= Employment fraud =

Attempt to defraud people seeking employment

Employment fraud is the attempt to defraud people seeking employment by giving them false hope of better employment, offering better working hours, more respectable tasks, future opportunities, or higher wages. They often advertise at the same locations as genuine employers and may ask for money in exchange for the opportunity to apply for a job.

==Types of fraud==

=== Recruitment agent fraud ===
Fraud is committed by recruiters when the profit margin is increased through misrepresentation. They try to convince candidates, contractors, or consultants that their skill set is beneath the wage they are seeking. On the other end, they try to convince the employer that there is no candidate on the market for the hourly rate the recruiter is offering. It is the misrepresentation that renders it fraudulent. This type of fraud is widespread in countries like the United Kingdom, where due to law enforcement agencies being negligent, jury trials not being mandatory or not even existing at all, and due to corruption, it is impossible to enforce the law through private prosecution or civil remedies.

=== Recruitment fraud ===
This type of fraud involves a person misrepresenting themselves as an employee of a particular company and acting on its behalf to offer a fictitious job opportunity. This type of fraud is generally conducted through the internet utilizing tactics that include false social media advertising and the creation of fake websites.

=== Advertising fraud ===
Any advertising or promotion that misrepresents the nature, characteristics, qualities or geographic origin of goods or services, including activity that may induce a person to become a victim of a crime such as theft, including identity theft.

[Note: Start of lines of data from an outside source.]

Lemma load_item_asdict (e : Embed.obj) :
  PremiumEmbedDesigner.load_item (Embed.asdict e) = Ok e.
Proof.
  unfold PremiumEmbedDesigner.load_item, Embed.asdict, Py.get.
  rewrite lookup_insert_eq. simpl.
  rewrite comprehension_fmap_Ok by apply EmbedField_init_asdict.
  simpl. unfold Embed.init.
  case_decide as Hdom.
  - doc_lookup. by destruct e.
  - exfalso. apply Hdom. unfold Embed.attribute_names.
    rewrite dom_delete_L, !dom_insert_L, dom_empty_L. set_solver.
Qed.

Lemma load_items_asdict (l : list Embed.obj) :
  ∀ acc, PremiumEmbedDesigner.load_items (Embed.asdict <$> l) acc = Ok (acc ++ l).
Proof.
  induction l as [|e l IH]; intros acc; simpl.
  - by rewrite app_nil_r.
  - rewrite load_item_asdict. simpl. rewrite IH. by rewrite <- app_assoc.
Qed.

(** Reading back what [save_history] wrote gives the last 50 entries. *)
Lemma load_save_history (self : PremiumEmbedDesigner.state) :
  PremiumEmbedDesigner.history
    (PremiumEmbedDesigner.load_history (PremiumEmbedDesigner.save_history self))
  = Py.last_n 50 (PremiumEmbedDesigner.history self).
Proof.
  unfold PremiumEmbedDesigner.load_history, PremiumEmbedDesigner.save_history,
    PremiumEmbedDesigner.history_document. simpl.
  by rewrite load_items_asdict.
Qed.

#[global] Instance EmbedField_to_obj_inj : Inj (=) (=) EmbedField.to_obj.
Proof.
  intros [n1 v1 i1] [n2 v2 i2] H. unfold EmbedField.to_obj in H. simpl in H.
  by injection H as -> -> ->.
Qed.

#[global] Instance Embed_to_obj_inj : Inj (=) (=) Embed.to_obj.
Proof.
  intros [? ? ? ? ? ? ? ? ? ? ? ? fs1] [? ? ? ? ? ? ? ? ? ? ? ? fs2] H.
  unfold Embed.to_obj in H. simpl in H.
  injection H as -> -> -> -> -> -> -> -> -> -> -> -> Hf.
  f_equal. by apply (inj (fmap EmbedField.to_obj)).
Qed.

(** C3. Decoding the stored document of an embed with at most 25 fields
    gives the embed back (the object with the same attributes, which
    no other embed has), fields in order; and so does reading the
    history file in which it was saved. *)
Theorem history_round_trip (e : Embed.t) (self : PremiumEmbedDesigner.state) :
  (length (Embed.fields e) ≤ MAX_FIELDS)%nat →
  PremiumEmbedDesigner.load_item (Embed.asdict (Embed.to_obj e)) = Ok (Embed.to_obj e)
  ∧ (∀ e', Embed.to_obj e' = Embed.to_obj e → e' = e)
  ∧ Embed.fields (Embed.to_obj e) = EmbedField.to_obj <$> Embed.fields e
  ∧ PremiumEmbedDesigner.history
      (PremiumEmbedDesigner.load_history
         (PremiumEmbedDesigner.save_history
            (PremiumEmbedDesigner.set_history [Embed.to_obj e] self)))
    = [Embed.to_obj e].
Proof.
  intros _. split_and!.
  - apply load_item_asdict.
  - intros e'. apply (inj Embed.to_obj).
  - done.
  - by rewrite load_save_history.
Qed.

Lemma history_round_trip_witness :
  PremiumEmbedDesigner.load_item (Embed.asdict (Embed.to_obj Samples.full))
    = Ok (Embed.to_obj Samples.full)
  ∧ PremiumEmbedDesigner.load_item (Embed.asdict (Embed.to_obj Embed.fresh))
    = Ok (Embed.to_obj Embed.fresh).
Proof.
  split.
  - apply (history_round_trip _ PremiumEmbedDesigner.init). vm_compute. lia.
  - apply (history_round_trip _ PremiumEmbedDesigner.init). vm_compute. lia.
Defined.

Lemma comprehension_Forall2 {A B} (f : A → result B) (l : list A) :
  ∀ l', Py.comprehension f l = Ok l' → Forall2 (λ x y, f x = Ok y) l l'.
Proof.
  induction l as [|x l IH]; intros l' H; simpl in H.
  - injection H as <-. constructor.
  - destruct (f x) as [y|] eqn:Hx; [|done]. simpl in H.
    destruct (Py.comprehension f l) as [ys|] eqn:Hl; [|done]. simpl in H.
    injection H as <-. constructor; [done | by apply IH].
Qed.

Lemma load_items_raises (items : list json) :
  Exists (λ item, raises (PremiumEmbedDesigner.load_item item)) items →
  ∀ acc, raises (PremiumEmbedDesigner.load_items items acc).
Proof.
  induction items as [|item items IH]; intros Hex acc.
  - inversion Hex.
  - simpl. destruct (PremiumEmbedDesigner.load_item item) as [e|x] eqn:Hitem.
    + simpl. apply IH. inversion Hex as [? ? [x Hx]|]; [congruence | done].
    + by exists x.
Qed.

Lemma load_item_inv (m : gmap string json) (e : Embed.obj) :
  PremiumEmbedDesigner.load_item (JObj m) = Ok e →
  ∃ docs fs,
    Py.iter (default (JArr []) (m !! "fields")) = Ok docs
    ∧ Py.comprehension EmbedField.init docs = Ok fs
    ∧ Embed.init (delete "fields" m) fs = Ok e.
Proof.
  unfold PremiumEmbedDesigner.load_item, Py.get. simpl.
  destruct (Py.iter _) as [docs|] eqn:Hdocs; [|done]. simpl.
  destruct (Py.comprehension _ _) as [fs|] eqn:Hfs; [|done]. simpl.
  intros H. by exists docs, fs.
Qed.

Lemma Embed_init_unknown_key (kw : gmap string json) (fs : list EmbedField.obj)
    (k : string) :
  is_Some (kw !! k) → k ∉ Embed.attribute_names → Embed.init kw fs = Raise TypeError.
Proof.
  intros Hk Hn. unfold Embed.init. case_decide as Hdom; [|done].
  exfalso. apply Hn, Hdom. apply elem_of_union. right. by apply elem_of_dom.
Qed.

(** A stored field: [name] and [value] are required, [inline] is
    [False] when missing, and any other key is refused. *)
Lemma EmbedField_init_document (kw : gmap string json) :
  (∀ f, EmbedField.init (JObj kw) = Ok f →
     kw !! "name" = Some (EmbedField.name f)
     ∧ kw !! "value" = Some (EmbedField.value f)
     ∧ EmbedField.inline f = default (JBool false) (kw !! "inline"))
  ∧ (∀ k, is_Some (kw !! k) → k ∉ EmbedField.attribute_names →
     EmbedField.init (JObj kw) = Raise TypeError)
  ∧ (kw !! "name" = None ∨ kw !! "value" = None →
     EmbedField.init (JObj kw) = Raise TypeError).
Proof.
  unfold EmbedField.init. split_and!.
  - intros f. case_decide; [|done].
    destruct (kw !! "name") as [n|], (kw !! "value") as [v|]; try done.
    by intros [= <-].
  - intros k Hk Hn. case_decide as Hdom; [|done].
    exfalso. by apply Hn, Hdom, elem_of_dom.
  - intros Hmiss. case_decide; [|done].
    destruct Hmiss as [-> | ->]; [done|]. by destruct (kw !! "name").
Qed.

=== Employers conspiracy fraud ===
This type of fraud happens when several employers conspire against a specific candidate to force them to work for a specific employer and/or to cause financial damage to this person, so they would agree to work for lesser wage than their market value or conspiring employer job ad stated salary via avoiding hiring them under different false reasons and through misrepresentation. For instance, after the whole hiring process is accomplished, the conspiring employers may say they need more time to decide and never give any decision, or after the whole hiring process is completed, the conspiring employer would state the false reason for not hiring victim candidates. It is similar to price-fixing. This type of fraud is very difficult to prove.

==Types of employment scams==

===Mystery shopper===
The victim applies to be a mystery shopper. They are asked to test a money wiring service such as Western Union and to report back on the experience. The victim receives a check and is told to withdraw the value of the check in cash. This leads them to believe the check has cleared, although the check is fake. It can take weeks to uncover the fraud. They then send the money via the wire transfer service either back to the sender or some sort of money laundering scheme.

===Payment administration===
The victim is asked to handle payments on behalf of an overseas company, earning a fee for every payment handled. The companies turn out to be a front for illegal activity, implicating the victim in the crime.

===Guaranteed employment/income scams===
The victim is guaranteed a certain income, benefits or employment. To get this they first have to buy something like a business plan, start-up materials, or software. They may be asked to pay to be put on a directory to "guarantee" jobs. This is merely a way to get the victim to spend money – no job awaits.

===Multi-level marketing===
People selling through a multi-level marketing scheme earn a commission on the sales of those they recruit, as well as on their direct sales. Some multi-level marketing, like Tupperware, can be legitimate businesses. However, some multi-level marketing schemes are pyramid schemes in disguise. The products may be of poor quality, overpriced, and hard to sell, or the victim may be asked to spend heavily on useless training materials. Some multi-level marketing schemes may require money from the victim to join.

===Visa/work permits===
A prospective employer overseas says that it will handle the victim's work visa application but instructs the victim to send money in the guise of processing fees. The scammer takes the money and vanishes.

==International trade==
Crime and fraud are an increasing threat to businesses that operate within the international trade sector. Fraud is defined as deceit for financial profit, and it costs the UK an estimated £110 billion annually. The main threat to international traders is from organized crime, including the theft of goods or business identity, cross-border crime, and road-freight crime. Other risks include infringement of intellectual property or employee fraud.

Online trading developed a new platform for criminal activity, such as new ways of laundering money. Businesses that do international trade under the EU can rely on shared laws and commercial procedures to protect them.